Differences between free light chain and total light chain assays (hypothetical)

The use of the Freelite assays in the diagnosis of MGs has been well established.¹³13 Dispenzieri A, Kyle R, Merlini G, Miguel JS, Ludwig H, Hajek R, et al. International Myeloma Working Group guidelines for serum-free light chain analysis in multiple myeloma and related disorders. Leukemia. 2009;23(2):215-24. However there is often confusion between Freelite and similarly named assays which determine the total light chain concentration in serum and urine. The total light chain assay measures the concentration of all antibodies and free light chains of a particular light chain class i.e. IgG-κ + IgA-κ + IgM-κ + IgD-κ + IgE-κ + free κ. Freelite measures only the free form of the light chain (free κ in our example – Figure 2). Due to the difference in specificity of the assays, total light chain assays identify the light chain component of intact immunoglobulins and free light chains in serum whereas Freelite recognizes only the free light chain component.
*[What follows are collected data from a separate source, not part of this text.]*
(* ===== verification/Main.v ===== *)
(** * Main: the run as a whole

    [main] (lines 52-87) and the promise chain at the bottom of the script
    (lines 112-120).  [main] is written as the source writes it, in three
    blocks: start the server and open the drivers, run the tests inside
    [try]/[catch], tear everything down.  The theorems say which of the
    blocks run, in which order, what is left open at the end and which exit
    code the process ends with. *)

From stdpp Require Import base tactics list strings numbers gmap.
From S2P Require Import Prelude Js Externals Effects Samples.
From S2P Require Import Browsers Server Discovery Sequencer.

(** ** Definitions *)

(** Lines 57-68: [const [server, ...drivers] = await Promise.all([...])].
    The array literal is evaluated first, left to right: [startServer()] is
    called, then the drivers are opened; only then is the aggregate awaited,
    and the server promise is its only pending member. *)
Definition startup (w : World) : Prog (Server * list Driver) :=
  server_p ← startServer w;
  drivers ← provision w;
  server ← await server_p;
  mret (server, drivers).

(** Lines 73-78: [err] after the [try] statement: [undefined] when the
    tests pass, [e.stack] when [runTests] is rejected with [e].  Reading
    [e.stack] happens inside the [catch] block, outside the [try]. *)
Definition attempt (w : World) (address : string) (drivers : list Driver) : Prog JsVal :=
  try_catch (runTests w address drivers;; mret VUndefined)
            (λ e, liftR (get_stack e)).

(** Lines 80-85: kill every driver, close the server. *)
Definition teardown (w : World) (drivers : list Driver) : Prog unit :=
  console_log "Killing all browser instances...";;
  kills ← mapM (killWebDriver w) drivers;
  await (Promise_all kills);;
  server_close;;
  console_log "Done.".

(** [main()]. *)
Definition main (w : World) : Prog JsVal :=
  '(server, drivers) ← startup w;
  let address := address_of server in
  err ← attempt w address drivers;
  teardown w drivers;;
  mret err.

(** How the process ends: with a code before the event loop has drained
    ([process.exit(code)] was called, or an exception was uncaught), or the
    script ran to its end and the process exits with code 0 once nothing
    keeps the event loop alive. *)
Inductive ProcessEnd :=
  | Exit (code : nat)
  | Drained.

#[export] Instance ProcessEnd_eq_dec : EqDecision ProcessEnd.
Proof. solve_decision. Defined.

Definition exit_code (p : ProcessEnd) : nat :=
  match p with Exit code => code | Drained => 0 end.

(** [process.exit(code)]: nothing after it runs. *)
Definition process_exit (code : nat) : Prog ProcessEnd :=
  emit (EvExit code);; mret (Exit code).

(** Lines 113-116: the [then] handler. *)
Definition on_fulfilled (err : JsVal) : Prog ProcessEnd :=
  if truthy err then process_exit 1
  else console_log "e2e tests done.";; mret Drained.

(** Lines 117-120: the [catch] handler. *)
Definition on_rejected (err : JsVal) : Prog ProcessEnd :=
  stack ← liftR (get_stack err);
  console_error stack;;
  process_exit 1.

(** Lines 112-120: [main().then(on_fulfilled).catch(on_rejected)].  A
    rejection of the whole chain is an unhandled rejection. *)
Definition toplevel (w : World) : Prog ProcessEnd :=
  try_catch (main w ≫= on_fulfilled) on_rejected.

(** ** Specification *)

(** The state once the server listens. *)
Definition listening (w : World) (s : State) : State :=
  add_event (EvListen (w_port w)) (set_server (SrvListening (w_port w)) s).

(** The promise [killWebDriver] returns for a driver and the state it
    leaves. *)
Definition kill_promise (w : World) (d : Driver) : Promise unit :=
  match w_kill_error w d with
  | Some e => {| settles_at := w_latency w (EvKill d false); outcome := Rejected e |}
  | None => {| settles_at := w_latency w (EvKill d true); outcome := Fulfilled tt |}
  end.

Definition kill_state (w : World) (s : State) (d : Driver) : State :=
  match w_kill_error w d with
  | Some _ => add_event (EvKill d false) s
  | None => add_event (EvKill d true) (set_sessions (delete d) s)
  end.

(** The state after [killWebDriver] has been called on each of [drivers] in
    order. *)
Definition killed (w : World) (drivers : list Driver) (s : State) : State :=
  foldl (kill_state w) s drivers.

(** The state at the end of a teardown in which every kill succeeded. *)
Definition torn_down (w : World) (drivers : list Driver) (s : State) : State :=
  add_event (EvLog "Done.")
    (add_event EvServerClose
       (set_server SrvClosed
          (killed w drivers (add_event (EvLog "Killing all browser instances...") s)))).

(** The state in which [main] enters the [try] statement when the startup
    succeeds, and the drivers it holds. *)
Definition started (w : World) (s : State) : State := opened (targets w) (listening w s).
Therefore, there is a large difference in sensitivity (Table 1) between the two assays. The presence of a polyclonal background prevents the total immunoglobulin assay from being able to distinguish clonality at <4 g/L, whereas the Freelite assay can detect clonality at mg/L concentrations.

Figure 2
Measurement of kappa (κ) and lambda (λ) light chains in free and total assays. Total light chain assays measure light chains when bound to heavy chains in intact immunoglobulins plus free light chains (FLC). The free light chain assay measures only free light chains.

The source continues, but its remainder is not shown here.